As you can see, you only ask the user at the end if all other rules don’t provide the needed permission. The DENY access decision of the third rule provides a way to short-circuit the rule evaluation. To see this security policy in action, go into the chapter14/ combined-example/ directory of the book’s companion code; type ant to build it and the following to run it:

java -Dorg.osgi.framework.security=osgi -Djava.security.policy=all.policy 
  -Dfelix.keystore=file:certificates.ks -Dfelix.keystore.pass=foobar  
  -Dfelix.keystore.type=jks -jar launcher.jar bundles

This starts your shell in a security-enabled framework running your security policy. You first need to install the bundles of the paint program:

-> install file:paint-example/shape-4.0.jar
Bundle: 8
-> install file:paint-example/paint-4.0.jar
Bundle: 9
-> start 9

These bundles were signed by the core certificate and have AllPermission, so you should see an empty paint program (one with no shapes) after starting the paint bundle. Next, install and start the unsigned circle bundle:

-> install file:paint-example/circle-4.0.jar
Bundle: 10
-> start 10

Doing this causes the user to be prompted to grant the permission, as shown in figure 14.3. If you grant the bundle permission, you get a circle shape in the paint program, as shown in figure 14.4.

Figure 14.3. Secured paint program prompting the user to grant the unsigned circle bundle permission to provide a shape service

Figure 14.4. Secured paint program after the user has granted permission to the unsigned circle bundle

Finally, to show that core-signed bundles can provide shapes without prompting the user, install and start the square bundle:

-> install file:paint-example/square-4.0.jar
Bundle: 11
-> start 11

You should now have a paint program with circle and square shapes, as shown in figure 14.5.

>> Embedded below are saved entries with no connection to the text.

(** The waiting signals [ws] of thread [t], none of them being handled; those that
    are not masked have no handler in the table at [tab]. *)
Record ignorable (w : Kernel) (t kr tab : Z) (ws : list Z) : Prop := {
  ig_alive : killed (th_of (k_p w) t) = false;
  ig_wait : waitingSignal (th_of (k_p w) t) = ws;
  ig_nodup : NoDup ws;
  ig_fresh : forall x, x ∈ ws -> start (ctx (k_sig w) x) = false /\ signal (ctx (k_sig w) x) <= 64;
  ig_table : forall x, x ∈ ws ->
    maskedb (blocked (th_of (k_p w) t)) (processing (th_of (k_p w) t)) (ctx (k_sig w) x) = false ->
    kaddr kr (handler_addr (process (th_of (k_p w) t)) (signal (ctx (k_sig w) x))) w =
      Ret (tab + SIZEOF_ACTION * (signal (ctx (k_sig w) x) - 1)) w /\
    load64 (mem (k_m w)) (tab + SIZEOF_ACTION * (signal (ctx (k_sig w) x) - 1)) = 0;
}.

(** The state when the context [c] is dropped. *)
Definition dropped (t c : Z) (ws : list Z) (w : Kernel) : Kernel :=
  mkK (upd_thread t (fun th => t_signals (killed th) ws th) (k_p w)) (k_m w) (k_pipes w) (k_fat w) (k_files w)
    (k_seg w) (mkSigS (contexts (k_sig w)) (c :: freeSignalContextList (k_sig w))).

Lemma masked_iff b p x : start x = false -> signal x <= 64 -> maskedb b p x = true -> masked b p x.
Proof.
  intros H1 H2 Hm. split_and!; [done|done|]. unfold maskedb, c_true in Hm. apply orb_prop in Hm.
  by destruct Hm as [Hm|Hm]; apply negb_true_iff, Z.eqb_neq in Hm; [left|right].
Qed.
Lemma ready_iff b p x : start x = false -> signal x <= 64 -> maskedb b p x = false -> ready b p x.
Proof.
  intros H1 H2 Hm. unfold maskedb, c_true in Hm. apply orb_false_iff in Hm as [Ha Hb].
  apply negb_false_iff, Z.eqb_eq in Ha, Hb. done.
Qed.

Lemma first_context_none {S} `{!Part S SigS} b p (s : S) ws :
  (forall x, x ∈ ws -> masked b p (ctx (part s) x)) -> first_context b p ws s = Ret None s.
Proof.
  induction ws as [|x ws IH]; intros Hm; [done|]. cbn [first_context]. rewrite getctx_bind.
  destruct (Hm x ltac:(by left)) as (-> & Hs & Hx). unfold mbind, M_bind. rewrite !signalSetAnd_eq by done.
  assert (IH' := IH (fun y Hy => Hm y (list_elem_of_further _ _ _ Hy))). unfold c_true.
  destruct (Z.eqb_spec (Z.land b (sigbit (signal (ctx (part s) x)))) 0); simpl; [|done].
  destruct (Z.eqb_spec (Z.land p (sigbit (signal (ctx (part s) x)))) 0); simpl; [tauto|done].
Qed.

Section ignoring.
Context (pageout : Z -> Z -> M Kernel Z) (threadDestroy : Z -> M Kernel unit) (kr tab : Z).

Lemma signalFinish_drops w t pre c post :
  waitingSignal (th_of (k_p w) t) = pre ++ c :: post -> NoDup (pre ++ c :: post) ->
  signalFinish t c w = Ret tt (dropped t c (pre ++ post) w).
Proof.
  intros Hw Hnd. unfold signalFinish. rewrite set_thread_bind.
  unfold signalContextFree, lift, modify. cbn [olift]. f_equal.
  unfold dropped. destruct w as [P mm pi fa fi se si]. simpl in *. f_equal. unfold upd_thread. f_equal. f_equal.
  by rewrite Hw, Queue.list_remove_split.
Qed.

Lemma handle_ignored w t pre c post :
  ignorable w t kr tab (pre ++ c :: post) ->
  let test x := maskedb (blocked (th_of (k_p w) t)) (processing (th_of (k_p w) t)) (ctx (k_sig w) x) in
  (forall x, x ∈ pre -> test x = true) -> test c = false ->
  handle_step pageout threadDestroy kr t w = Ret (inl tt) (dropped t c (pre ++ post) w).
Proof.
  intros [Ha Hw Hnd Hf Ht] test Hpre Hc. unfold handle_step. rewrite thread_bind. change (part w) with (k_p w).
  rewrite Ha. cbn [when]. rewrite bind_mret.
  destruct (Hf c ltac:(set_solver)) as [Hst Hs].
  assert (Hg : getFirstSignalContext t w = Ret (Some c) w).
  { unfold getFirstSignalContext. rewrite thread_bind. change (part w) with (k_p w). rewrite Hw.
    apply first_context_ready; [|by apply ready_iff].
    intros x Hx. destruct (Hf x ltac:(set_solver)). by apply masked_iff; [| |apply Hpre]. }
  rewrite (bind_Ret _ _ _ _ _ Hg), getctx_bind. change (part w) with (k_sig w). rewrite Hst, thread_bind.
  change (part w) with (k_p w). destruct (Ht c ltac:(set_solver) Hc) as [Hk Hz].
  rewrite (bind_Ret _ _ _ _ _ Hk). unfold read_memory. rewrite bind_lift_gets. change (part w) with (k_m w).
  rewrite Hz. cbn [Z.eqb]. by rewrite (bind_Ret _ _ _ _ _ (signalFinish_drops w t pre c post Hw Hnd)).
Qed.

Lemma ignorable_dropped w t pre c post :
  ignorable w t kr tab (pre ++ c :: post) -> ignorable (dropped t c (pre ++ post) w) t kr tab (pre ++ post).
Proof.
  intros [Ha Hw Hnd Hf Ht].
  assert (Hth : th_of (k_p (dropped t c (pre ++ post) w)) t
    = t_signals (killed (th_of (k_p w) t)) (pre ++ post) (th_of (k_p w) t)).
  { unfold dropped. cbn [k_p]. by rewrite th_of_upd, decide_True. }
  assert (Hin : forall x, x ∈ pre ++ post -> x ∈ pre ++ c :: post) by set_solver.
  constructor; rewrite ?Hth; try done.
  - apply NoDup_app in Hnd as (H1 & H2 & H3). apply NoDup_cons in H3 as [H3 H4]. apply NoDup_app.
    split_and!; [done| |done]. intros x Hx Hx'. apply (H2 x Hx). by right.
  - intros x Hx. apply (Hf x (Hin x Hx)).
  - intros x Hx Hm. destruct (Ht x (Hin x Hx) Hm) as [Hk Hz]. split; [|done].
    revert Hk. unfold kaddr, mbind, M_bind, lift. change (part (dropped t c (pre ++ post) w)) with (k_m w).
    change (part w) with (k_m w). cbn [t_signals process ctx].
    change (ctx (k_sig (dropped t c (pre ++ post) w)) x) with (ctx (k_sig w) x).
    destruct (Page.pageLookup kr _ (k_m w)) as [a s| | | |]; simpl; try done.
    destruct (fst a =? 0); [done|]. unfold mret, M_ret. intros [= -> Hs]. f_equal.
    unfold dropped. simpl. f_equal. by apply (f_equal k_m) in Hs.
Qed.

(** Whether thread [t] masks the signal of a context. *)
Definition masks (w : Kernel) (t x : Z) : bool :=
  maskedb (blocked (th_of (k_p w) t)) (processing (th_of (k_p w) t)) (ctx (k_sig w) x).

Lemma masks_dropped w t c ws x : masks (dropped t c ws w) t x = masks w t x.
Proof. unfold masks, dropped. cbn [k_p k_sig]. by rewrite th_of_upd, decide_True. Qed.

Figure 14.5. Secured paint program with an unsigned circle bundle and a signed square bundle

Congratulations! If you’ve made it this far, you know just about everything there is to know about securing your OSGi-based applications. Just do it!

14.9. Summary

In this chapter, we introduced you to the Java security model and showed how OSGi uses it to provide the infrastructure to deploy and manage applications that must run in secure environments. You’ve learned the following:

  • It’s important to have security in mind when you’re writing bundles, because otherwise they probably won’t be good citizens in a security-enabled environment.
  • Java security provides the foundation of the OSGi security model.
  • OSGi provides the necessary permissions to express security policies for bundles with respect to the three key layers of the OSGi framework: module, lifecycle, and services.
  • The Conditional Permission Admin Service introduces a new way of managing security by means of conditions that must be satisfied in order for certain permissions to be applicable.
  • You can make your life a lot simpler by signing your bundles with certificates and assigning permissions to bundles based on who signed them.
  • Specifying local permission inside of bundles provides a convenient and simple way to audit and enforce the permissions needed by a bundle.
  • It’s easy to implement and provide custom conditions for use in your security policies.
  • Postponed conditions let you defer expensive condition evaluation until the end, which allows you to fine-tune your security policies for efficiency.

With this knowledge under your belt, you can secure your framework according to your specific security policies and develop bundles that can work in security-enabled frameworks. In the next chapter, we’ll look into how you can use and provide web services in OSGi as well as how to build web applications on top of OSGi.